Ingin sekali meng-install kembali sosmed dkk, tapi komitmen tetap harus dipegang. Lama kelamaan menjadi terbiasa. Rasa penasaran itu sudah tidak menggebu-gebu.
Hidup pun terasa lebih tenang dan damai. Drama-drama kehidupan yang sebenarnya tidak penting-penting amat sirna. Produktivitas pun meningkat drastis karena tidak terdisktraksi oleh sosmed. Aku pun merasa bahwa waktu luangku lebih banyak dibandingkan ketika tidak menjalani puasa digital.
Merenung, intropeksi, refleksi dan kontemplasi menjadi kegiatan yang wajar ketika menjalani puasa digital. Ini menjadi kesempatan bagiku untuk mengenal diriku jauh lebih baik lagi. Hal ini berkebalikan dengan hari biasanya, diakui atau tidak, kebanyakan dari kita melakukan kontemplasi di sela-sela kegiatan. Mencuri-curi waktu, bukan sudah diagendakan sebelumnya, apalagi prioritas.
“Faktanya, kebanyakan dari kita tidak menghabiskan cukup waktu untuk memikirkan bagaimana perasaan kita. Bahkan, sebagai orang dewasa, kita cenderung memberi lebih banyak energi untuk melawan emosi kita.”
Tidak hanya tentang diri sendiri, aku juga merenungi banyak hal, termasuk hubunganku dengan orang lain. Jeda ini membuatku menjaga jarak sementara dengan orang lain. Hal itu membuatku berpikir kembali.
“Siapa dia/mereka bagiku?”
“Toxic kah bagi kehidupanku?”
Jika dirasa orang tersebut toxic bagi kehidupanmu atau dia/mereka take it for granted pada dirimu, coba jaga jarak dengan mereka. Ambil jeda untuk tidak berkomunikasi dengan mereka. Selama jeda tadi, kamu akan menyadari bahwasannya dia/mereka memang layak gak sih untuk diperjuangkan? Layak tidak untuk melanjutkan hubungan dengannya?
Jeda itu perlu
Pada akhir puasa digital, aku malah merasa lebih nyaman mengambil jeda dari sosmed, gawai dkk dibandingkan harus install kembali. Oleh karenanya, tidak heran banyak orang juga memutuskan untuk tidak aktif permanen/lebih lama dari sosmed ketika sudah melakukan puasa digital. Aku pun ketagihan, tapi tidak sampai memutuskan untuk tidak aktif permanen karena masih ada keperluan berkenaan dengan pekerjaanku.
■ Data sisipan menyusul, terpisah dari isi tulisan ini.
(* ===== verification/Events.v ===== *)
(** Data of [src/src/matcher.h] shared by the matchers: the raw events read from
    the BPF ring buffer, the latency deltas, the completed-group snapshot, the
    per-slot record, and the loops that both matchers write in the same way. *)
From stdpp Require Import base gmap strings list.
From Stdlib Require Import ZArith Lia.
From S2P Require Import Prelude.

#[local] Open Scope Z_scope.

(** * Data *)

Record Delta := mkDelta {
  val_ns : Z;
  from_stage : Z;
  to_stage : Z;
  ts_from : Z;
  ts_to : Z;
  delta_tid : Z;
}.

Record RawEvent := mkEvent {
  ev_ts : Z;
  ev_tid : Z;
  ev_stage : Z;
  ev_key : Z;
}.

(** [ts] holds the entries the code assigns; the others, and [key], are
    indeterminate in C++ and are absent here. *)
Record StageSnapshot := mkSnap {
  snap_ts : gmap Z Z;
  snap_stages : Z;
  snap_key : option Z;
  snap_tid : Z;
}.

(** [struct Record { uint64_t ts[64]; uint64_t filled; uint32_t tid; }] *)
Record MRecord := mkRecord {
  rec_ts : list Z;
  rec_filled : Z;
  rec_tid : Z;
}.

(** All bytes zero: [memset] in [SeqMatcher], value initialisation by
    [records_[key]] in [KeyMatcher]. *)
Definition zero_record : MRecord := mkRecord (replicate 64 0) 0 0.

(** A value an event can have on the wire: [__u64 ts; __u32 tid; __u8 stage; __u64 key]. *)
Definition event_ok (e : RawEvent) : Prop :=
  in_u 64 (ev_ts e) ∧ in_u 32 (ev_tid e) ∧ in_u 8 (ev_stage e) ∧ in_u 64 (ev_key e).

(** * Operations written the same way in both matchers *)

(** The constructors' loop over [stages_]: the mask and the smallest stage,
    from [stages_mask_ = 0; first_stage_ = 64]. *)
Definition scan_stages (stages : list Z) : option (Z * Z) :=
  foldM (λ '(mask, first) s,
           b ← shl1 s;
           Some (Z.lor mask b, if s <? first then s else first))
        (0, 64) stages.

(** [rec.ts[s]], for [s] in [0, 64) *)
Definition ts_at (r : MRecord) (s : Z) : Z := rec_ts r !!! Z.to_nat s.

(** [rec.ts[stage] = e.ts; rec.filled |= (1ULL << stage);] *)
Definition rec_mark (r : MRecord) (stage ts : Z) : MRecord :=
  mkRecord (<[Z.to_nat stage := ts]> (rec_ts r)) (Z.lor (rec_filled r) (2 ^ stage)) (rec_tid r).

(** The double loop [for i; for j = i + 1] that pushes one delta per pair. *)
Definition rec_deltas (stages : list Z) (r : MRecord) : list Delta :=
  map (λ '(from, to),
         mkDelta (u64 (ts_at r to - ts_at r from)) from to (ts_at r from) (ts_at r to) (rec_tid r))
      (index_pairs stages).

(** * The group specification

    What a matcher is for, without bit masks and arrays: a group collects the
    latest timestamp of each of its stages and is complete when every stage of
    the rule has one. *)

Record Group := mkGroup { g_ts : gmap Z Z; g_tid : Z }.

Definition empty_group (tid : Z) : Group := mkGroup ∅ tid.

Definition group_complete (stages : list Z) (g : Group) : bool :=
  forallb (λ s, bool_decide (is_Some (g_ts g !! s))) stages.

Definition group_add (g : Group) (stage ts : Z) : Group :=
  mkGroup (<[stage := ts]> (g_ts g)) (g_tid g).

Definition group_deltas (stages : list Z) (g : Group) : list Delta :=
  map (λ '(from, to),
         let a := default 0 (g_ts g !! from) in
         let b := default 0 (g_ts g !! to) in
         mkDelta (u64 (b - a)) from to a b (g_tid g))
      (index_pairs stages).

(** Running a group step over a trace; the emitted groups in order. *)
Fixpoint run_groups (step : Group → RawEvent → Group * list Group) (g : Group)
    (es : list RawEvent) : Group * list Group :=
  match es with
  | [] => (g, [])
  | e :: es =>
      let '(g1, o1) := step g e in
      let '(g2, o2) := run_groups step g1 es in (g2, o1 ++ o2)
  end.

(** Recording one event of the rule in a group: [upd] says which thread the group
    belongs to afterwards, [after] what is left once it is complete. *)
Definition record_step (stages : list Z) (upd : Z → RawEvent → Z) (after : Group → Group)
    (g : Group) (e : RawEvent) : Group * list Group :=
  let g := mkGroup (<[ev_stage e := ev_ts e]> (g_ts g)) (upd (g_tid g) e) in
  if group_complete stages g then (after g, [g]) else (g, []).

(** The timestamps and the thread of a group that records [es] one after the other. *)
Definition record_all (upd : Z → RawEvent → Z) (g : Group) (es : list RawEvent) : Group :=
  foldl (λ g e, mkGroup (<[ev_stage e := ev_ts e]> (g_ts g)) (upd (g_tid g) e)) g es.

(** The record [r] represents the group [g]: [g] holds the timestamps whose bit
    is set in [filled]. *)
Definition rec_rel (r : MRecord) (g : Group) : Prop :=
  length (rec_ts r) = 64%nat ∧ rec_tid r = g_tid g ∧ 0 ≤ rec_filled r < 2 ^ 64 ∧
  ∀ i, g_ts g !! i =
       if (0 <=? i) && (i <? 64) && Z.testbit (rec_filled r) i then Some (ts_at r i) else None.

Definition stages_ok (stages : list Z) : Prop := Forall (λ s, 0 ≤ s < 64) stages.

(** * Lemmas *)

Lemma lor_pow2_bound x s : 0 ≤ x < 2 ^ 64 → 0 ≤ s < 64 → 0 ≤ Z.lor x (2 ^ s) < 2 ^ 64.
Proof.
  intros Hx Hs. assert (0 ≤ Z.lor x (2 ^ s)) as H0.
  { apply Z.lor_nonneg. pose proof (pow2_pos s). lia. }
  split; [done|].
  destruct (Z.eq_dec (Z.lor x (2 ^ s)) 0) as [->|Hn]; [done|].
  apply Z.log2_lt_pow2; [lia|].
  rewrite Z.log2_lor by (pose proof (pow2_pos s); lia).
  rewrite Z.log2_pow2 by lia.
  destruct (Z.eq_dec x 0) as [->|Hx0]; [simpl; lia|].
  assert (Z.log2 x < 64) by (apply Z.log2_lt_pow2; lia). lia.
Qed.

Section scan.
Context (stages : list Z).

Let scan_step := λ '(mask, first) s,
  b ← shl1 s; Some (Z.lor mask b, if s <? first then s else first).

Lemma scan_from mask first mask' first' l :
  0 ≤ mask < 2 ^ 64 → foldM scan_step (mask, first) l = Some (mask', first') →
  stages_ok l ∧ 0 ≤ mask' < 2 ^ 64 ∧ first' = foldr Z.min first l ∧
  ∀ i, 0 ≤ i → Z.testbit mask' i = true ↔ i ∈ l ∨ Z.testbit mask i = true.
Proof.
  revert mask first. induction l as [|s l IH]; intros mask first Hm H; simpl in H.
  { simplify_eq. split_and!; [constructor|lia|lia|done|]. set_solver. }
  destruct (shl1 s) as [b|] eqn:Es; simpl in H; [|done].
  apply shl1_inv in Es as [Hs ->].
  apply IH in H as (Hl & Hb & Hf & Hbits); [|by apply lor_pow2_bound].
  split_and!; [by constructor|lia|lia| |].
  - rewrite Hf. simpl. clear. induction l as [|x l IHl]; simpl; [|lia].
    destruct (Z.ltb_spec s first); lia.
  - intros i Hi. rewrite Hbits by done. rewrite testbit_set by lia.
    rewrite orb_true_iff, Z.eqb_eq, elem_of_cons. tauto.
Qed.

Lemma scan_total l mask first :
  stages_ok l → ∃ r, foldM scan_step (mask, first) l = Some r.
Proof.
  intros Hl. revert mask first. induction Hl as [|s l Hs Hl IH]; intros; simpl; [eauto|].
  rewrite (shl1_Some s Hs). simpl. apply IH.
Qed.
End scan.

(** The constructors' loop is defined exactly on stages in [0, 64). *)
Lemma scan_stages_defined stages : is_Some (scan_stages stages) ↔ stages_ok stages.
Proof.
  split.
  - intros [[mask first] H]. by apply scan_from in H as [??].
  - intros H. by apply scan_total.
Qed.

Lemma scan_stages_spec stages mask first :
  scan_stages stages = Some (mask, first) →
  stages_ok stages ∧ 0 ≤ mask < 2 ^ 64 ∧ first = foldr Z.min 64 stages ∧
  ∀ i, 0 ≤ i → Z.testbit mask i = true ↔ i ∈ stages.
Proof.
  intros H. apply scan_from in H as (?&?&?&Hb); [|lia].
  split_and!; [done|lia|lia|done|]. intros i Hi. rewrite Hb by done.
  rewrite Z.bits_0. naive_solver.
Qed.

Lemma min_stage_elem stages :
  stages_ok stages → stages ≠ [] → foldr Z.min 64 stages ∈ stages.
Proof.
  induction 1 as [|s l Hs Hl IH]; simpl; [done|intros _].
  destruct l as [|t l]; simpl in *.
  - rewrite Z.min_l by lia. set_solver.
  - specialize (IH ltac:(done)).
    destruct (Z.min_spec s (Z.min t (foldr Z.min 64 l))) as [[_ ->]|[_ ->]]; set_solver.
Qed.

Lemma ts_at_mark r s ts i :
  length (rec_ts r) = 64%nat → 0 ≤ s < 64 → 0 ≤ i →
  ts_at (rec_mark r s ts) i = if i =? s then ts else ts_at r i.
Proof.
  intros Hl Hs Hi. unfold ts_at, rec_mark. simpl. destruct (Z.eqb_spec i s) as [->|Hne].
  - apply list_lookup_total_insert_eq. lia.
  - apply list_lookup_total_insert_ne. lia.
Qed.

Lemma rec_rel_zero : rec_rel zero_record (empty_group 0).
Proof.
  split_and!; [done|done|simpl; lia|simpl; lia|].
  intros i. simpl. rewrite lookup_empty. rewrite Z.bits_0, andb_false_r. done.
Qed.

Lemma rec_rel_reset r tid :
  length (rec_ts r) = 64%nat → rec_rel (mkRecord (rec_ts r) 0 tid) (empty_group tid).
Proof.
  intros. split_and!; [done|done|simpl; lia|simpl; lia|].
  intros i. simpl. rewrite lookup_empty, Z.bits_0, andb_false_r. done.
Qed.

Lemma rec_rel_mark r g s ts :
  rec_rel r g → 0 ≤ s < 64 → rec_rel (rec_mark r s ts) (group_add g s ts).
Proof.
  intros (Hl & Ht & Hf & Hg) Hs. unfold rec_rel.
  split_and!; simpl; [by rewrite length_insert|done|by apply lor_pow2_bound..|].
  intros i. destruct (decide (i = s)) as [->|Hne].
  - rewrite lookup_insert_eq. rewrite testbit_set by lia.
    rewrite ts_at_mark, Z.eqb_refl by (done || lia).
    destruct (Z.leb_spec 0 s), (Z.ltb_spec s 64); simpl; done || lia.
  - rewrite lookup_insert_ne by done. rewrite Hg.
    destruct (Z.leb_spec 0 i); simpl; [|done].
    rewrite testbit_set by lia. rewrite ts_at_mark by (done || lia).
    destruct (Z.eqb_spec i s); [done|]. done.
Qed.

Lemma rec_rel_lookup r g s :
  rec_rel r g → 0 ≤ s < 64 → is_Some (g_ts g !! s) → g_ts g !! s = Some (ts_at r s).
Proof.
  intros (_ & _ & _ & Hg) Hs [t Ht]. rewrite Hg in Ht |- *.
  destruct (Z.leb_spec 0 s), (Z.ltb_spec s 64); simpl in *; try lia.
  by destruct (Z.testbit (rec_filled r) s).
Qed.

(** The completeness test [(filled & mask) == mask] decides group completeness. *)
Lemma rec_complete_iff stages mask r g :
  stages_ok stages → (∀ i, 0 ≤ i → Z.testbit mask i = true ↔ i ∈ stages) →
  rec_rel r g →
  (Z.land (rec_filled r) mask =? mask) = group_complete stages g.
Proof.
  intros Hok Hm (_ & _ & _ & Hg). apply eq_true_iff_eq.
  rewrite Z.eqb_eq, land_mask_iff. unfold group_complete.
  rewrite forallb_forall. unfold stages_ok in Hok. rewrite Forall_forall in Hok.
  assert (∀ i, i ∈ stages → is_Some (g_ts g !! i) ↔ Z.testbit (rec_filled r) i = true) as Hi.
  { intros i Hin. specialize (Hok i Hin). rewrite Hg.
    destruct (Z.leb_spec 0 i), (Z.ltb_spec i 64); simpl; try lia.
    destruct (Z.testbit (rec_filled r) i); [naive_solver|].
    split; [intros [??]; done|done]. }
  split.
  - intros H s Hin%list_elem_of_In. rewrite bool_decide_eq_true.
    apply Hi; [done|]. apply H; [specialize (Hok s Hin); lia|].
    apply Hm; [specialize (Hok s Hin); lia|done].
  - intros H i H0 Hb%Hm; [|done]. apply Hi; [done|].
    specialize (H i). rewrite bool_decide_eq_true in H. apply H. by apply list_elem_of_In.
Qed.

Lemma elem_of_index_pairs_both {A} (l : list A) x y :
  (x, y) ∈ index_pairs l → x ∈ l ∧ y ∈ l.
Proof.
  rewrite elem_of_index_pairs. intros (i & j & _ & Hi & Hj).
  split; by eapply list_elem_of_lookup_2.
Qed.

(** A complete record pushes exactly its group's deltas. *)
Lemma rec_deltas_group stages r g :
  stages_ok stages → rec_rel r g → group_complete stages g = true →
  rec_deltas stages r = group_deltas stages g.
Proof.
  intros Hok Hr Hc. unfold rec_deltas, group_deltas.
  apply list_fmap_ext. intros k [from to] Hk.
  apply list_elem_of_lookup_2, elem_of_index_pairs_both in Hk as [Hf Ht].
  unfold group_complete in Hc. rewrite forallb_forall in Hc.
  unfold stages_ok in Hok. rewrite Forall_forall in Hok.
  assert (∀ s, s ∈ stages → g_ts g !! s = Some (ts_at r s)) as Hs.
  { intros s Hin. apply rec_rel_lookup; [done|by apply Hok|].
    specialize (Hc s). rewrite bool_decide_eq_true in Hc. apply Hc. by apply list_elem_of_In. }
  rewrite (Hs _ Hf), (Hs _ Ht). destruct Hr as (_ & -> & _). done.
Qed.

Lemma group_complete_lookup stages g s :
  group_complete stages g = true → s ∈ stages → is_Some (g_ts g !! s).
Proof.
  unfold group_complete. rewrite forallb_forall. intros H Hin.
  specialize (H s). rewrite bool_decide_eq_true in H. apply H. by apply list_elem_of_In.
Qed.

Lemma group_deltas_tid stages g d : d ∈ group_deltas stages g → delta_tid d = g_tid g.
Proof.
  unfold group_deltas. rewrite list_elem_of_fmap. by intros ([??] & -> & _).
Qed.

Lemma run_groups_app step g es1 es2 :
  run_groups step g (es1 ++ es2) =
  let '(g1, o1) := run_groups step g es1 in
  let '(g2, o2) := run_groups step g1 es2 in (g2, o1 ++ o2).
Proof.
  revert g. induction es1 as [|e es1 IH]; intros g; cbn [run_groups app].
  { by destruct (run_groups step g es2). }
  destruct (step g e) as [g1 o1]. rewrite IH.
  destruct (run_groups step g1 es1) as [g2 o2], (run_groups step g2 es2) as [g3 o3].
  by rewrite app_assoc.
Qed.

Lemma run_groups_ext step1 step2 g es :
  (∀ g e, e ∈ es → step1 g e = step2 g e) → run_groups step1 g es = run_groups step2 g es.
Proof.
  revert g. induction es as [|e es IH]; intros g H; [done|]. cbn [run_groups].
  rewrite H by set_solver. destruct (step2 g e). rewrite IH; [done|]. set_solver.
Qed.

(** When the events of [es] are exactly the missing stages of [g], the group
    completes at the last event, and not before. *)
Lemma record_fill stages upd after es g :
  es ≠ [] → NoDup (ev_stage <$> es) → Forall (λ e, ev_stage e ∈ stages) es →
  (∀ s, s ∈ stages → is_Some (g_ts g !! s) ↔ s ∉ ev_stage <$> es) →
  run_groups (record_step stages upd after) g es =
  (after (record_all upd g es), [record_all upd g es]).
Proof.
  revert g. induction es as [|e es IH]; intros g Hne Hnd Hin Hg; [done|].
  cbn [run_groups]. unfold record_step at 1. cbv zeta. set (g1 := mkGroup _ _).
  apply NoDup_cons in Hnd as [Hnin Hnd]. apply Forall_cons in Hin as [He Hin].
  assert (∀ s, s ∈ stages → is_Some (g_ts g1 !! s) ↔ s ∉ ev_stage <$> es) as Hg1.
  { intros s Hs. simpl. destruct (decide (s = ev_stage e)) as [->|Hns].
    - rewrite lookup_insert_eq. by split.
    - rewrite lookup_insert_ne by done. rewrite Hg by done. cbn. set_solver. }
  destruct es as [|e2 es].
  - assert (group_complete stages g1 = true) as ->; [|done].
    apply forallb_forall. intros s Hs%list_elem_of_In. apply bool_decide_eq_true.
    apply Hg1; [done|]. set_solver.
  - assert (group_complete stages g1 = false) as ->.
    { apply not_true_is_false. intros Hc.
      apply Forall_cons in Hin as [He2 _].
      pose proof (group_complete_lookup _ _ _ Hc He2) as H.
      apply Hg1 in H; [|done]. apply H. cbn. set_solver. }
    rewrite IH by done. done.
Qed.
Beberapa hari setelah puasa digitalku usai, penggunaan gawaiku juga masih terkontrol, pun juga dengan sosmed. Berbeda dengan setelah aku mengikuti meditasi Vipassana, aku cenderung bar-bar ketika pada akhirnya memperoleh gawaiku kembali. Kini, aku bisa bersikap biasa saja, cool dan elegan. Hahaha.
Aku pun menyadari bahwa nanti ada masanya aku kembali menggunakan gawai dan sosmed secara berlebihan. Aku mulai tidak terkontrol kembali. Oleh karena itu, aku memutuskan untuk melakukan puasa digital secara berkala, sebelum ketagihan gawai/sosmed muncul atau lebih parah.

Sumber : Pixabay
Dalam hidup ini, rasanya kita perlu mengambil jeda, berhenti sejenak, untuk sekadar merefleksikan berbagai hal yang telah terjadi. Tarik nafas yang dalam, definisikan berbagai perasaan yang kamu rasakan, pahami dirimu sendiri lebih baik lagi. Menjauhlah dari ingar bingar dunia/sosmed untuk sementara, agar bisa lebih fokus pada diri sendiri. Kemudian, kembali dengan pribadi yang lebih memahami diri sendiri dan mental yang lebih kuat. Sila mengambil jeda!